(** Three rows, the third without a vector score: the vector ranks are 2
    and 1, the full-text ranks 1, 3 and 2. *)
Lemma assignRanks_follow_scores_witness :
  let results := [mkRaw 1 "alpha" None None (Some (1 # 2)) (Some 3%Q);
                  mkRaw 2 "beta" None None (Some (2 # 3)) (Some 1%Q);
                  mkRaw 3 "gamma" None None None (Some 2%Q)]%string in
  NoDup (id <$> results)
  /\ vec_rank <$> assignRanks 1 1 results = [Some 2; Some 1; None]
  /\ fts_rank <$> assignRanks 1 1 results = [Some 1; Some 3; Some 2]
  /\ ranksFollowScores vec_score vec_rank (assignRanks 1 1 results).
Proof.
  intros results.
  assert (Hnd : NoDup (id <$> results)).
  { apply (bool_decide_unpack _). reflexivity. }
  split; [exact Hnd|]. split; [reflexivity|]. split; [reflexivity|].
  exact (proj1 (assignRanks_follow_scores 1 1 results Hnd)).
Defined.

(** *** The fused score *)

Lemma rrf_term_nonneg (weight : Q) (r : nat) :
  (0 <= weight)%Q -> (0 <= weight / inject_Z (Z.of_nat (60 + r)))%Q.
Proof.
  intros Hw. apply Qle_shift_div_l.
  - change 0%Q with (inject_Z 0). rewrite <- Zlt_Qlt. lia.
  - lra.
Qed.

Lemma rrf_term_antitone (weight : Q) (r r' : nat) :
  (0 <= weight)%Q -> r <= r' ->
  (weight / inject_Z (Z.of_nat (60 + r'))
   <= weight / inject_Z (Z.of_nat (60 + r)))%Q.
Proof.
  intros Hw Hr.
  assert (Hpos : forall n : nat, (0 < inject_Z (Z.of_nat (60 + n)))%Q).
  { intros n. change 0%Q with (inject_Z 0). rewrite <- Zlt_Qlt. lia. }
  assert (Hle : (inject_Z (Z.of_nat (60 + r)) <= inject_Z (Z.of_nat (60 + r')))%Q).
  { rewrite <- Zle_Qle. lia. }
  apply Qle_shift_div_l; [apply Hpos|].
  set (b := inject_Z (Z.of_nat (60 + r))) in *.
  set (b' := inject_Z (Z.of_nat (60 + r'))) in *.
  assert (Hb : (0 < b)%Q) by apply Hpos.
  assert (Hb' : (0 < b')%Q) by apply Hpos.
  assert (Hx : (0 <= weight / b')%Q) by by apply rrf_term_nonneg.
  assert (Heq : (weight / b' * b' == weight)%Q) by (field; lra).
  apply Qle_trans with (weight / b' * b')%Q; [|rewrite Heq; apply Qle_refl].
  apply Qmult_le_compat_nonneg; split; try done; try apply Qle_refl; lra.
Qed.
(** C2, an instance of the amended claim. *)
Lemma solve_two_two_two_witness :
  solve_missionaries_cannibals 25 2 2 2 None None None None "left"
  = Ret {| output := Some
             [ ("0", Row 2 2 0 0 "left");
               ("1", Row 1 1 1 1 "right");
               ("2", Row 2 1 0 1 "left");
               ("3", Row 0 1 2 1 "right");
               ("4", Row 0 2 2 0 "left");
               ("5", Row 0 0 2 2 "right") ];
           number_of_states := 10 |}.
Proof. apply (solve_two_two_two 25). lia. Defined.

(** C2: the solution the solver returns on that instance has six states,
    not five. *)
Lemma solution_has_six_states :
  exists rows : list (string * row),
    solve_missionaries_cannibals 20 2 2 2 None None None None "left"
    = Ret {| output := Some rows; number_of_states := 10 |} /\
    length rows = 6%nat /\
    length rows <> 5%nat /\
    last rows = Some ("5", Row 0 0 2 2 "right").
Proof.
  eexists. split; [vm_compute; reflexivity|].
  split; [reflexivity|]. split; [discriminate|reflexivity].
Qed.

(** ** Parameters are not validated *)


Lemma search_step_initial (M_total C_total : Z) (start_state goal_state : state)
    (boat_capacity : Z) (st0 : search_state) :
  initial_state M_total C_total start_state = Ret st0 ->
  search_step M_total C_total goal_state boat_capacity st0
  = let st1 := {| open_heap := []; g_cost := {[ start_state := 0 ]};
                  parent := {[ start_state := None ]};
                  visited := {[start_state]} ∪ ∅; num_generated := 1 |} in
    if decide (start_state = goal_state) then Ret (Goal start_state st1)
    else st' ← expand M_total C_total boat_capacity 0 start_state st1;
         Ret (Continue st').
Proof.
  intros (h & _ & ->)%initial_state_Ret.
  unfold search_step, heappop. cbn [app heap_min remove_one
    open_heap g_cost parent visited num_generated].
  rewrite (decide_False (P := start_state ∈ ∅)) by apply not_elem_of_empty.
  rewrite !(decide_True (P := _ = (h, 0, start_state))) by reflexivity.
  reflexivity.
Qed.

Lemma reconstruct_start (fuel : nat) (start_state : state) (path : list state) :
  reconstruct (S fuel) {[ start_state := None ]} (Some start_state) path
  = Ret (path ++ [start_state]).
Proof.
  cbn [reconstruct]. rewrite lookup_singleton_eq. destruct fuel; reflexivity.
Qed.

(** A search whose start state is the goal. *)
Lemma astar_search_at_goal (fuel : nat) (M_total C_total : Z) (s : state)
    (boat_capacity : Z) (h : Z) :
  heuristic s M_total C_total = Ret h ->
  astar_search (S fuel) M_total C_total s s boat_capacity = Ret (Some [s], 1).
Proof.
  intros Hh. unfold astar_search, initial_state. rewrite Hh. cbn [mbind outcome_bind].
  rewrite search_loop_unfold.
  rewrite (search_step_initial M_total C_total s s boat_capacity _)
    by (unfold initial_state; rewrite Hh; reflexivity).
  cbv zeta. rewrite decide_True by reflexivity. cbn [parent].
  rewrite reconstruct_start. reflexivity.
Qed.

(** A search whose start state is not the goal and has no successor. *)
Lemma astar_search_dead_end (fuel : nat) (M_total C_total : Z)
    (start_state goal_state : state) (boat_capacity : Z) (h : Z) :
  heuristic start_state M_total C_total = Ret h ->
  get_next_states start_state M_total C_total boat_capacity = [] ->
  start_state <> goal_state ->
  astar_search (S fuel) M_total C_total start_state goal_state boat_capacity
  = Ret (None, 1).
Proof.
  intros Hh Hnil Hne. unfold astar_search, initial_state. rewrite Hh.
  cbn [mbind outcome_bind]. rewrite search_loop_unfold.
  rewrite (search_step_initial M_total C_total start_state goal_state boat_capacity _)
    by (unfold initial_state; rewrite Hh; reflexivity).
  cbv zeta. rewrite decide_False by exact Hne. unfold expand. rewrite Hnil.
  cbn [for_each mbind outcome_bind]. rewrite search_loop_unfold.
  rewrite (proj2 (step_exhausted _ _ _ _ _)) by reflexivity. reflexivity.
Qed.
(** What the scanner said, as [examine] reads it. *)
Lemma examine_cases env file filename cmdfile cmdargs :
  let (r, t) := AntiVirus.examine env file filename cmdfile cmdargs in
  let infected_run :=
    exists out err code,
      AntiVirus.communicate env [cmdfile; cmdargs; file] = AntiVirus.Done (out, err, code) /\
      code <> 0%Z /\ (bytes_strip err = "" \/ AntiVirus.ignore_err env = true) in
  Forall (fun ev => ev <> AntiVirus.AddActive /\ ev <> AntiVirus.FinishFile) t /\
  (forall f, In (AntiVirus.Remove f) t ->
     f = file /\ AntiVirus.action_cfg env = "Delete" /\ infected_run) /\
  (forall f d, In (AntiVirus.Move f d) t ->
     f = file /\ d = AntiVirus.quardir env /\
     AntiVirus.action_cfg env = "Quarantine" /\ infected_run) /\
  (forall e, r = AntiVirus.Fail e ->
     AntiVirus.communicate env [cmdfile; cmdargs; file] = AntiVirus.Fail e \/
     AntiVirus.caught e = false /\
     (AntiVirus.action_cfg env = "Delete" /\ AntiVirus.remove env file = AntiVirus.Fail e \/
      AntiVirus.action_cfg env = "Quarantine" /\
      AntiVirus.move env file (AntiVirus.quardir env) = AntiVirus.Fail e)).
Proof.
  unfold AntiVirus.examine.
  destruct (AntiVirus.communicate env [cmdfile; cmdargs; file])
    as [[[out err] code]|e0] eqn:Hcomm.
  2:{ split; [repeat constructor; discriminate|].
      split; [intros f [H|[]]; discriminate H|].
      split; [intros f d [H|[]]; discriminate H|].
      intros e H. injection H as <-. now left. }
  cbn zeta.
  set (pre := AntiVirus.Popen [cmdfile; cmdargs; file]
              :: (if truthy (VStr (bytes_strip out))
                  then [AntiVirus.LogInfo filename (bytes_strip out)] else [])
              ++ (if truthy (VStr (bytes_strip err))
                  then [AntiVirus.LogWarning filename (bytes_strip err)] else [])).
  assert (Hpre : Forall (fun ev => (ev <> AntiVirus.AddActive /\ ev <> AntiVirus.FinishFile) /\
                                   (forall f, ev <> AntiVirus.Remove f) /\
                                   (forall f d, ev <> AntiVirus.Move f d)) pre).
  { subst pre. destruct (truthy (VStr (bytes_strip out))), (truthy (VStr (bytes_strip err)));
      repeat constructor; discriminate. }
  assert (Hplain : forall t0,
            Forall (fun ev => (ev <> AntiVirus.AddActive /\ ev <> AntiVirus.FinishFile) /\
                              (forall f, ev <> AntiVirus.Remove f) /\
                              (forall f d, ev <> AntiVirus.Move f d)) t0 ->
            Forall (fun ev => ev <> AntiVirus.AddActive /\ ev <> AntiVirus.FinishFile) t0 /\
            (forall f, ~ In (AntiVirus.Remove f) t0) /\
            (forall f d, ~ In (AntiVirus.Move f d) t0)).
  { intros t0 H0. split; [eapply Forall_impl; [exact H0|]; intros ev H; apply H|].
    split; [intros f H | intros f d H];
      pose proof (proj1 (List.Forall_forall _ _) H0 _ H) as (_ & Hr & Hm);
      [apply (Hr f) | apply (Hm f d)]; reflexivity. }
  assert (Herr : truthy (VStr (bytes_strip err)) = false -> bytes_strip err = "").
  { cbn. destruct (String.eqb (bytes_strip err) "") eqn:He; [|discriminate].
    intros _. now apply String.eqb_eq. }
  destruct (truthy (VStr (bytes_strip err)) && negb (AntiVirus.ignore_err env)) eqn:Habort.
  { match goal with |- context [pre ++ ?x] =>
      assert (HF : Forall (fun ev => (ev <> AntiVirus.AddActive /\ ev <> AntiVirus.FinishFile) /\
                                     (forall f, ev <> AntiVirus.Remove f) /\
                                     (forall f d, ev <> AntiVirus.Move f d)) (pre ++ x))
        by (apply Forall_app; split; [exact Hpre|]; repeat constructor; discriminate)
    end.
    destruct (Hplain _ HF) as (H1 & H2 & H3);
      split; [exact H1|]; split; [intros f H; destruct (H2 f H)|];
      split; [intros f d H; destruct (H3 f d H) | intros e H; discriminate H]. }
  assert (Hmay : bytes_strip err = "" \/ AntiVirus.ignore_err env = true).
  { apply andb_false_iff in Habort as [H|H]; [left; now apply Herr|].
    right. now apply negb_false_iff in H. }
  destruct (negb (Z.eqb code 0)) eqn:Hcode.
  - pose proof (act_cases env file filename) as Hact.
    destruct (AntiVirus.act env file filename) as [r' t'].
    destruct Hact as (Hquiet & Hrem & Hmov & Hfail & _).
    destruct (Hplain pre Hpre) as (Hq & Hnr & Hnm).
    assert (Hnz : code <> 0%Z).
    { apply negb_true_iff in Hcode. now apply Z.eqb_neq. }
    assert (Hrun : exists out0 err0 code0,
               AntiVirus.Done (out, err, code) = AntiVirus.Done (out0, err0, code0) /\
               code0 <> 0%Z /\ (bytes_strip err0 = "" \/ AntiVirus.ignore_err env = true)).
    { exists out, err, code. split; [reflexivity|]. split; assumption. }
    split; [apply Forall_app; split; [exact Hq|]; constructor;
            [split; discriminate | exact Hquiet]|].
    split; [|split].
    + intros f H. apply in_app_or in H as [H|[H|H]];
        [destruct (Hnr f H) | discriminate H|].
      destruct (Hrem f H) as [-> Ha]. split; [reflexivity|]. split; assumption.
    + intros f d H. apply in_app_or in H as [H|[H|H]];
        [destruct (Hnm f d H) | discriminate H|].
      destruct (Hmov f d H) as (-> & -> & Ha). repeat split; assumption.
    + intros e H. right. apply (Hfail e H).
  - destruct (negb (truthy (VStr (bytes_strip out))) && negb (truthy (VStr (bytes_strip err)))).
    + match goal with |- context [pre ++ ?x] =>
        assert (HF : Forall (fun ev => (ev <> AntiVirus.AddActive /\ ev <> AntiVirus.FinishFile) /\
                                       (forall f, ev <> AntiVirus.Remove f) /\
                                       (forall f d, ev <> AntiVirus.Move f d)) (pre ++ x))
          by (apply Forall_app; split; [exact Hpre|]; repeat constructor; discriminate)
      end.
      destruct (Hplain _ HF) as (H1 & H2 & H3);
      split; [exact H1|]; split; [intros f H; destruct (H2 f H)|];
      split; [intros f d H; destruct (H3 f d H) | intros e H; discriminate H].
    + pose proof Hpre as HF.
      destruct (Hplain _ HF) as (H1 & H2 & H3);
      split; [exact H1|]; split; [intros f H; destruct (H2 f H)|];
      split; [intros f d H; destruct (H3 f d H) | intros e H; discriminate H].
Qed.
______________________________
**Exercise brief**
Each line containing the word "exact" needs to be copied from the data above.

**Written solution**
  split; [exact Hnd|]. split; [reflexivity|]. split; [reflexivity|].
  exact (proj1 (assignRanks_follow_scores 1 1 results Hnd)).
  cbv zeta. rewrite decide_False by exact Hne. unfold expand. rewrite Hnil.
  { intros t0 H0. split; [eapply Forall_impl; [exact H0|]; intros ev H; apply H|].
        by (apply Forall_app; split; [exact Hpre|]; repeat constructor; discriminate)
      split; [exact H1|]; split; [intros f H; destruct (H2 f H)|];
    split; [apply Forall_app; split; [exact Hq|]; constructor;
            [split; discriminate | exact Hquiet]|].
          by (apply Forall_app; split; [exact Hpre|]; repeat constructor; discriminate)
      split; [exact H1|]; split; [intros f H; destruct (H2 f H)|];
      split; [exact H1|]; split; [intros f H; destruct (H2 f H)|];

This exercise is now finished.